Analyst Matthew Boss cut his recommendation to the equivalent of sell from neutral and trimmed his 12-month target share price to $48 from $55. He cited higher costs to drive customer traffic and a shift from brick-and-mortar stores to e-commerce that has “yet to find an equilibrium.”
Nordstrom is looking to boost sales by setting itself apart from other department stores and reaching more customers outside the mall. This week, the company said it’s testing an e-gifting option for last-minute shoppers on its website. Nordstrom owns the flash-sale site HauteLook and in 2014 it bought styling service Trunk Club. While e-commerce accounts for more than 20 percent of Nordstrom’s sales, investments into online capabilities have caused expenses to outpace sales, Chief Financial Officer Mike Koppel said on an earnings call earlier this year.

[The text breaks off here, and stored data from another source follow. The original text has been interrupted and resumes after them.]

(** * Proxy-Cheap integration: API client, normaliser and coordinator

    A shallow embedding of [custom_components/proxy_cheap/api.py] and
    [custom_components/proxy_cheap/coordinator.py], and of the parts of
    [sensor.py], [binary_sensor.py], [config_flow.py] and [__init__.py]
    that read the snapshot or call the client.

    Conventions of the embedding.
    - A decoded JSON document is a [value].  JSON objects are Python
      [dict[str, Any]] (the annotation used throughout the source) and
      are kept as insertion-ordered association lists with string keys.
    - Python [str] is modelled by [string], which holds the UTF-8
      bytes of the text.  [upper] is [str.upper()] on all of Unicode;
      [lower] and [strip] are the ASCII parts of [str.lower()] and
      [str.strip()].
    - Numbers are Python [int]s ([Z]) and [float]s, the latter as
      IEEE 754 binary64 values ([spec_float], with the operations of
      the standard library's specification of floating point).
    - A Python call either returns or raises: [result A].
    - Logging through [_LOGGER] at WARNING and ERROR level is threaded
      as an explicit list of records ([io]).  DEBUG records of the
      coordinator print whole objects and are not kept; the one place
      where building such a record can itself raise ([proxy.keys()]) is
      modelled. *)

From Stdlib Require Import ZArith NArith List String Ascii Bool Lia.
From Stdlib Require Import DecimalString SpecFloat.
From Stdlib Require DecimalPos DecimalZ.
Import ListNotations.
Local Open Scope string_scope.
Local Open Scope Z_scope.

Set Warnings "-register-all".

(* ------------------------------------------------------------------ *)
(** ** Python values *)

Inductive value : Type :=
| VNone
| VBool (b : bool)
| VInt (z : Z)
| VFloat (f : spec_float)
| VStr (s : string)
| VList (l : list value)
| VDict (d : list (string * value)).

Definition dict := list (string * value).

(** Exceptions that the modelled code raises, catches or lets through. *)
Inductive exn : Type :=
| ProxyCheapApiError (msg : string)
| ProxyCheapAuthError (msg : string)   (* subclass of ProxyCheapApiError *)
| UpdateFailed (msg : string)
| TimeoutError (msg : string)          (* asyncio.TimeoutError *)
| ClientError (msg : string)           (* aiohttp.ClientError *)
| CancelledError   (* the cancellation delivered when [asyncio.timeout]
                      expires; a BaseException, not an Exception *)
| AttributeError (msg : string)
| TypeError (msg : string)
| KeyError (msg : string)
| OverflowError (msg : string)
| OtherException (msg : string).

Inductive result (A : Type) : Type :=
| Ok (a : A)
| Err (e : exn).
Arguments Ok {A} a.
Arguments Err {A} e.

Definition bind {A B} (r : result A) (k : A -> result B) : result B :=
  match r with
  | Ok a => k a
  | Err e => Err e
  end.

“Management sees no silver bullets in the barrel” as it looks to 2017, JPMorgan’s Boss said Friday in a note to clients.
Nordstrom slid as much as 9.2 percent to $50.20 in New York trading, in the biggest intraday drop since May 13. The stock had climbed 11 percent this year through Thursday. Other department-store chains also tumbled on Friday. Macy’s Inc., J.C. Penney Co. and Kohl’s Corp. all dropped at least 6 percent.